● Work to complete
Identify every line in the records below that contains the word "SinkTcp", and copy each of those lines.

***** Source records *****

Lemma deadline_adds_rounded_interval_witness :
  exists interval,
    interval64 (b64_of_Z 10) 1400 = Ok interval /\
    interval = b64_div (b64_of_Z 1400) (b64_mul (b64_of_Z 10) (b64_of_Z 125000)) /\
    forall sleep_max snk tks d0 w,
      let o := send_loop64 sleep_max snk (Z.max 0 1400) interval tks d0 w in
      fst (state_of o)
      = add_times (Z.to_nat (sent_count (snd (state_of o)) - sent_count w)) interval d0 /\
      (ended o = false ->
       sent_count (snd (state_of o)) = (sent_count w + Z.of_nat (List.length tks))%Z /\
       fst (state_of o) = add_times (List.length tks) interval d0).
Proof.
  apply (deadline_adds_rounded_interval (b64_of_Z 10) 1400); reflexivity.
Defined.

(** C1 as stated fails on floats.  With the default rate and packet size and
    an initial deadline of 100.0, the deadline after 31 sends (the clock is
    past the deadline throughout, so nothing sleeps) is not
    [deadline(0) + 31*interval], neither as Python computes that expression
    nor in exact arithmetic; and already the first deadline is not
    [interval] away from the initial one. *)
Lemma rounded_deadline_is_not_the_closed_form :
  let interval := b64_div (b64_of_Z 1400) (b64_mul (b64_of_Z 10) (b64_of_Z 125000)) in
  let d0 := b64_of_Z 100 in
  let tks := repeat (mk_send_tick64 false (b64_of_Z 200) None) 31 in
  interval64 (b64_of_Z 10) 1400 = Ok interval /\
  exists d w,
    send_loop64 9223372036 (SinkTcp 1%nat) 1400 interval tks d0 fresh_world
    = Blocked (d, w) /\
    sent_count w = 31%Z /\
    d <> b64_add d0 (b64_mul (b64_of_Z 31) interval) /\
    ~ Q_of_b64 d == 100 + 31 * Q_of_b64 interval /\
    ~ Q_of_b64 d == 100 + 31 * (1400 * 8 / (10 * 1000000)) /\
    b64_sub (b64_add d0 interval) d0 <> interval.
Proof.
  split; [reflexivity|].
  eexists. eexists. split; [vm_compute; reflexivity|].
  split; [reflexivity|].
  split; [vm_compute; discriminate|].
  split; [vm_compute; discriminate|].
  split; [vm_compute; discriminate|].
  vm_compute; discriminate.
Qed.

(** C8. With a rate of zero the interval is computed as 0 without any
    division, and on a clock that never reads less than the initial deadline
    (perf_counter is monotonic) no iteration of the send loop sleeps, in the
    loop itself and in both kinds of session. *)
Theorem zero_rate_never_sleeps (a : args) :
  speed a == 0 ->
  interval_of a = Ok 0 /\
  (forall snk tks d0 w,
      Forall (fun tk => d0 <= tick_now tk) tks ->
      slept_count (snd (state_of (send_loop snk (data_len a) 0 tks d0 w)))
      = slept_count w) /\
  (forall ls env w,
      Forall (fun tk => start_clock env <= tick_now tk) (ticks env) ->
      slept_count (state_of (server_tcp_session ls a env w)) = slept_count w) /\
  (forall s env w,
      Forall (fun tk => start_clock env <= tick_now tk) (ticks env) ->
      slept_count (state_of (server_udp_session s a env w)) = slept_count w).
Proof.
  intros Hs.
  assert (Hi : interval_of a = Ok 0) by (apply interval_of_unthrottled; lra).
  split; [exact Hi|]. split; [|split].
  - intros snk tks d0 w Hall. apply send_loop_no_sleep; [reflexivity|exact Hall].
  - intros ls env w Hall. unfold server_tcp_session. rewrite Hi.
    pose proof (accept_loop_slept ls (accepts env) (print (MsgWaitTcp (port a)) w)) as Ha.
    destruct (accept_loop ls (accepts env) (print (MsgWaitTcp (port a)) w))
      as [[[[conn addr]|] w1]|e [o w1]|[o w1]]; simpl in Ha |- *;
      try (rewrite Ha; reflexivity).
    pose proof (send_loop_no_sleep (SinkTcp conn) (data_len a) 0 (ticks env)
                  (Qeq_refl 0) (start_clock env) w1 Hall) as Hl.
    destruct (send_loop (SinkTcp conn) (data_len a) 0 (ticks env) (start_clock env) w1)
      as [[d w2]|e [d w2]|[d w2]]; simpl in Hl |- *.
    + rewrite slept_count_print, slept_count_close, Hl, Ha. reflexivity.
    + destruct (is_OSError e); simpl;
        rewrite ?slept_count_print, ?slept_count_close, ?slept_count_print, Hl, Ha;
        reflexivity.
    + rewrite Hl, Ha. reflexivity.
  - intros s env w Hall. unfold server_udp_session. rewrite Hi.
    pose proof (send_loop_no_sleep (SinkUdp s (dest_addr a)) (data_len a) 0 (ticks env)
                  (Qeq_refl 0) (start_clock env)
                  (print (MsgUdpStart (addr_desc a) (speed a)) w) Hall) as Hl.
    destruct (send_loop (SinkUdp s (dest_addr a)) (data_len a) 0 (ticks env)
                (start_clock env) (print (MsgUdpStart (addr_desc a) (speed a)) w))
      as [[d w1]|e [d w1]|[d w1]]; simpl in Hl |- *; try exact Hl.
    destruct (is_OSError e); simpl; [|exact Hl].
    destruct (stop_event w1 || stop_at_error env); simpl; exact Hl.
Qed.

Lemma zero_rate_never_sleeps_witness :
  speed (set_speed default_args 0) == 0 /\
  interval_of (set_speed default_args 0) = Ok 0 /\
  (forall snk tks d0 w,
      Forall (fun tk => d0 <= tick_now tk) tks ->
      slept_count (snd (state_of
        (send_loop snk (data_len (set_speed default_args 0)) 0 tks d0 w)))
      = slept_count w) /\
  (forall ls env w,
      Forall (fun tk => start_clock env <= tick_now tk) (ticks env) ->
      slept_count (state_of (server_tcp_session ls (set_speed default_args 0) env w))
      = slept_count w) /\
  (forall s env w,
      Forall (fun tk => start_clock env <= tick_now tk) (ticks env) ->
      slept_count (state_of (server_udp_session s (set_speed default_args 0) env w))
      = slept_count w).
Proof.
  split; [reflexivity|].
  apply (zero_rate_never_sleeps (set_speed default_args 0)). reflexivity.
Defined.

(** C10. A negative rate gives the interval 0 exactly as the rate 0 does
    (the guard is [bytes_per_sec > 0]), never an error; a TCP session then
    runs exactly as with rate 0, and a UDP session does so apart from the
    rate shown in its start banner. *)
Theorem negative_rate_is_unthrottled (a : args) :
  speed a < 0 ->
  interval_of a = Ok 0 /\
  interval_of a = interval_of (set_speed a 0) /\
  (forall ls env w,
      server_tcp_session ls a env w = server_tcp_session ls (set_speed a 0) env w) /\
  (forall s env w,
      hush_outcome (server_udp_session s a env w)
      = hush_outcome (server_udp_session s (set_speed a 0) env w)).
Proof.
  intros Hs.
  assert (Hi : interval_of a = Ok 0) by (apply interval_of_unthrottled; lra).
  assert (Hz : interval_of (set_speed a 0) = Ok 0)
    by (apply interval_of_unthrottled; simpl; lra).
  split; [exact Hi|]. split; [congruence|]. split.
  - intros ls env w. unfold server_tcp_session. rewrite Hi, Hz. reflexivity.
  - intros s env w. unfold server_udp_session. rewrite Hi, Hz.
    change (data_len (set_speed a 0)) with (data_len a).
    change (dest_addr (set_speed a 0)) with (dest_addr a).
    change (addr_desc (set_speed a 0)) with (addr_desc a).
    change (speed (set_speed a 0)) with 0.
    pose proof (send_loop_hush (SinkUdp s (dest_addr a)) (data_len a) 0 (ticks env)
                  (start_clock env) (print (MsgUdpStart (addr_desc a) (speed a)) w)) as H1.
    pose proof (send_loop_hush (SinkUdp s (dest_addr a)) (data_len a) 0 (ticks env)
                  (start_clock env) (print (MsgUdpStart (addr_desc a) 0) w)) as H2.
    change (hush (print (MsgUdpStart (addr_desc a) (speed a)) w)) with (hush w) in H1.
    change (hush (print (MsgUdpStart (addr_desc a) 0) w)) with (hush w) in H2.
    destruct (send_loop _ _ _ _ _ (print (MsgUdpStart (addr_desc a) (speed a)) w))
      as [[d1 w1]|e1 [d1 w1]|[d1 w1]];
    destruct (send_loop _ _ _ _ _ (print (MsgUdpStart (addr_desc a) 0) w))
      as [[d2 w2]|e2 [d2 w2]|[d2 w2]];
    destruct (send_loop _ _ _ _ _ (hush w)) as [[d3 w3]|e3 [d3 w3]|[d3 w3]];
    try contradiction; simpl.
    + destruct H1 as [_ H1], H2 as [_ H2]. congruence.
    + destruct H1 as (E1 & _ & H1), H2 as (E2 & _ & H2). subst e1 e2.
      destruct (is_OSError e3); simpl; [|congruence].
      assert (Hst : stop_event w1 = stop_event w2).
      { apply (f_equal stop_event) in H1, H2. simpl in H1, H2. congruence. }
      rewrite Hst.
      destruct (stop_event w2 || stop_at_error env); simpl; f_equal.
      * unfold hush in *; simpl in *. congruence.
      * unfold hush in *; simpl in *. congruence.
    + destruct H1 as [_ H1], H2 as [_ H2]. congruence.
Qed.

*****
***** Source records *****

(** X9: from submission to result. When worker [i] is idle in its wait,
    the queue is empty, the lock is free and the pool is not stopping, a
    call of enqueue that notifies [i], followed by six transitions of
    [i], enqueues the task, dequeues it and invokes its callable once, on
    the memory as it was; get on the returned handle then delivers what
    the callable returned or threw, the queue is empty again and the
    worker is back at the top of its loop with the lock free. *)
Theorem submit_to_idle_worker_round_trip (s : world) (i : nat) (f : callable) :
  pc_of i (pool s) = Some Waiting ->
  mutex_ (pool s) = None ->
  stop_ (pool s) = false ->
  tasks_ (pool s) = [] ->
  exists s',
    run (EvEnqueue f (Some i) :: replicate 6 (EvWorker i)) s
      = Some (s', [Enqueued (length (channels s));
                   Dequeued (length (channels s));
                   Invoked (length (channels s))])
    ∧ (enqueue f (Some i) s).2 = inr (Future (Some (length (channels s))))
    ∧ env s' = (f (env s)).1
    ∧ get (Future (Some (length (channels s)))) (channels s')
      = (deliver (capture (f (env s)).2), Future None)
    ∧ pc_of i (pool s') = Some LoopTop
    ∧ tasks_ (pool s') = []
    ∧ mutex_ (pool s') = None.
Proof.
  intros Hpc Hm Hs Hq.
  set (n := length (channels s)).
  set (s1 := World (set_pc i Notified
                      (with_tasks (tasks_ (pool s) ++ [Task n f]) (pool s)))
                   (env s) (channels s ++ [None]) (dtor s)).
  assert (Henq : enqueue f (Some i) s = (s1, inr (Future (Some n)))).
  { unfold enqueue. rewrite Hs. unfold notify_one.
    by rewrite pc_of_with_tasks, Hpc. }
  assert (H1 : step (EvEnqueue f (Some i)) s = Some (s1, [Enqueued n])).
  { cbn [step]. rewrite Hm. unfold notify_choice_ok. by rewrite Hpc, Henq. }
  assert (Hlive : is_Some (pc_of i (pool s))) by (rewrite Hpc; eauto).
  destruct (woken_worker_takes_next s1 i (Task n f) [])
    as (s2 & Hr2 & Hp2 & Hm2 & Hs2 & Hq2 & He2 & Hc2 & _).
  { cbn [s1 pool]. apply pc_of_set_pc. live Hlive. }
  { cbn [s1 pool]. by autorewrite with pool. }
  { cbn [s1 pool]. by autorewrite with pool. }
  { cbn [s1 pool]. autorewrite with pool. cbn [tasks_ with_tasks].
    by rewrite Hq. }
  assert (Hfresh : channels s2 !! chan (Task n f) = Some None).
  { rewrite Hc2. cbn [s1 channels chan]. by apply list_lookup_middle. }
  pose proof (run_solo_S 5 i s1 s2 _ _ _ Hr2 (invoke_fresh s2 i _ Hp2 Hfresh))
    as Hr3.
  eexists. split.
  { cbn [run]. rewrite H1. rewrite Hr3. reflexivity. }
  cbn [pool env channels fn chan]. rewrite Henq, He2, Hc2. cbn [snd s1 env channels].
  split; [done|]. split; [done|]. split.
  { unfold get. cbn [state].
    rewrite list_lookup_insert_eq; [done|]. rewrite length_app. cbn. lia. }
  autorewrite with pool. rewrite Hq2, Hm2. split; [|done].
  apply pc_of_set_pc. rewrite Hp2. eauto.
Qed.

*****
***** Source records *****

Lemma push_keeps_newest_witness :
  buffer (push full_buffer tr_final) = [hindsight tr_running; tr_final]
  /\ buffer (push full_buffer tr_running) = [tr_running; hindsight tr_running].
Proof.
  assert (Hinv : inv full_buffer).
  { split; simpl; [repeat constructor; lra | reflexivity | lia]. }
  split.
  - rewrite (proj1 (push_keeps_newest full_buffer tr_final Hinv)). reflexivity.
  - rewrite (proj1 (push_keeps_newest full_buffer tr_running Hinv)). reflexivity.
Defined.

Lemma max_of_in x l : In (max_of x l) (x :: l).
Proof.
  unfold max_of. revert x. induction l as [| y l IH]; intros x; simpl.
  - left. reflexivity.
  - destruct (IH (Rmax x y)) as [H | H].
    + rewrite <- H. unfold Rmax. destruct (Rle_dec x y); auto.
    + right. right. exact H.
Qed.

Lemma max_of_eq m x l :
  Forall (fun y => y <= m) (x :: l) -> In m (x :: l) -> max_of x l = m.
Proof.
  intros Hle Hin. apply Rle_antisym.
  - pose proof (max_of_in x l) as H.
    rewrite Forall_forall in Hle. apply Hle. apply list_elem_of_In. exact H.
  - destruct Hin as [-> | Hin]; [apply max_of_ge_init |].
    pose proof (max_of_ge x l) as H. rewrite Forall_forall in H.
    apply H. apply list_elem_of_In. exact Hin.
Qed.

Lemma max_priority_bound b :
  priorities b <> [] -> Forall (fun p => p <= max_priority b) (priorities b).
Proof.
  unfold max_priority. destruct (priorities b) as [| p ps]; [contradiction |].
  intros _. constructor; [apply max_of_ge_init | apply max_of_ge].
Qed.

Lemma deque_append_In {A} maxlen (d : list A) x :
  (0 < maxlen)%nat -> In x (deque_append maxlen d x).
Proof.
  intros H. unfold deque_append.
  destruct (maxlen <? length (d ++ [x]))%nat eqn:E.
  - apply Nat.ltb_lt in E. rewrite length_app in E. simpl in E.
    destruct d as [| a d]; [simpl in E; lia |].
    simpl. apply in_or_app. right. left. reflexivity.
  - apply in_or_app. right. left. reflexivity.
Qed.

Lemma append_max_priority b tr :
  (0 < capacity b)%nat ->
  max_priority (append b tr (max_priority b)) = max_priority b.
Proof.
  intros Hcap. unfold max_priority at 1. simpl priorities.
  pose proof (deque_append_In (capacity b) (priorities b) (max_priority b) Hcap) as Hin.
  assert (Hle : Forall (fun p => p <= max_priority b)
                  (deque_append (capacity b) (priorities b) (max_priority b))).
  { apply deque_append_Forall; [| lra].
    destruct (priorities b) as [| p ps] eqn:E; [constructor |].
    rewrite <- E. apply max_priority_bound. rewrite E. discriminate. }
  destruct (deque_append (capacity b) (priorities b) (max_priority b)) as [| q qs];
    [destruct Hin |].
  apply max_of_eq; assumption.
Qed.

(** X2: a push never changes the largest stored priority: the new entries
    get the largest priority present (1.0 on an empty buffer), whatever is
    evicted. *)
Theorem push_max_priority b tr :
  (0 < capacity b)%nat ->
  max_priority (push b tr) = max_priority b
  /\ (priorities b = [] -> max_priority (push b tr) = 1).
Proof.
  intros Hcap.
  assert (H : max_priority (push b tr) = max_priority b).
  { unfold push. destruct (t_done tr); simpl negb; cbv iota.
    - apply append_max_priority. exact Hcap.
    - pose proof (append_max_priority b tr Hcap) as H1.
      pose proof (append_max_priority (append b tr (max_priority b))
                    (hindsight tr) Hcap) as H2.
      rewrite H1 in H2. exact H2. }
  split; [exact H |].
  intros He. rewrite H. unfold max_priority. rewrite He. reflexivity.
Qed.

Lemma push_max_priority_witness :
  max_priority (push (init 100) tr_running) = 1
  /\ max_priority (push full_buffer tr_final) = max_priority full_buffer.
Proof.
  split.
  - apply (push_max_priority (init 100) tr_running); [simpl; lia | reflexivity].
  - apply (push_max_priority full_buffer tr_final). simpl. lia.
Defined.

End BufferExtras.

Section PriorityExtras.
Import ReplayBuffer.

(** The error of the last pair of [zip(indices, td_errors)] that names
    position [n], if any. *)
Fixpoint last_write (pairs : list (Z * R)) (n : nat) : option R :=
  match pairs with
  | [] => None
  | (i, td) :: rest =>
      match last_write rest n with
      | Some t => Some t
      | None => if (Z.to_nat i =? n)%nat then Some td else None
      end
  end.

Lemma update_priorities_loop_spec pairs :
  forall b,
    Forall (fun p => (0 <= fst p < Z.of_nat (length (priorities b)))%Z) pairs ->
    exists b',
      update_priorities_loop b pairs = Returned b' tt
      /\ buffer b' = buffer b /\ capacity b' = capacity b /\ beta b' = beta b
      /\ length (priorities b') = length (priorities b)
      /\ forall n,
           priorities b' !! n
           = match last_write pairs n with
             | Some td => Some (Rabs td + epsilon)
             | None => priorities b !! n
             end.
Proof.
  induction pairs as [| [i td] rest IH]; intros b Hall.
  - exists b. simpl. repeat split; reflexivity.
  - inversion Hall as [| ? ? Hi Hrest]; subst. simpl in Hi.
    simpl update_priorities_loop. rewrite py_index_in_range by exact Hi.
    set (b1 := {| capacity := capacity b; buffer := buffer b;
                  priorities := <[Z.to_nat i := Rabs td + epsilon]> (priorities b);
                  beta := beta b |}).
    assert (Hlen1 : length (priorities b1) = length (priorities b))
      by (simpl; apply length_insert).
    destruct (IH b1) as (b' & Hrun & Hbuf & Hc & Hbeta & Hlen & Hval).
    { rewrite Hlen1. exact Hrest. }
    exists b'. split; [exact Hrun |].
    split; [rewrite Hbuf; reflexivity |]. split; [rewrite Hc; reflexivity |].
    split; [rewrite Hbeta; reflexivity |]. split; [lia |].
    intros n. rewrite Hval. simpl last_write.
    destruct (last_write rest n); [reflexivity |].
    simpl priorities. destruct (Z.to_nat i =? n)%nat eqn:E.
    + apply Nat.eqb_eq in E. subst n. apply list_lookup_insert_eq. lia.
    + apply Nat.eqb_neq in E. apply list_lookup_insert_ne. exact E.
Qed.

*****

● Result of the task
    send_loop64 9223372036 (SinkTcp 1%nat) 1400 interval tks d0 fresh_world
    pose proof (send_loop_no_sleep (SinkTcp conn) (data_len a) 0 (ticks env)
    destruct (send_loop (SinkTcp conn) (data_len a) 0 (ticks env) (start_clock env) w1)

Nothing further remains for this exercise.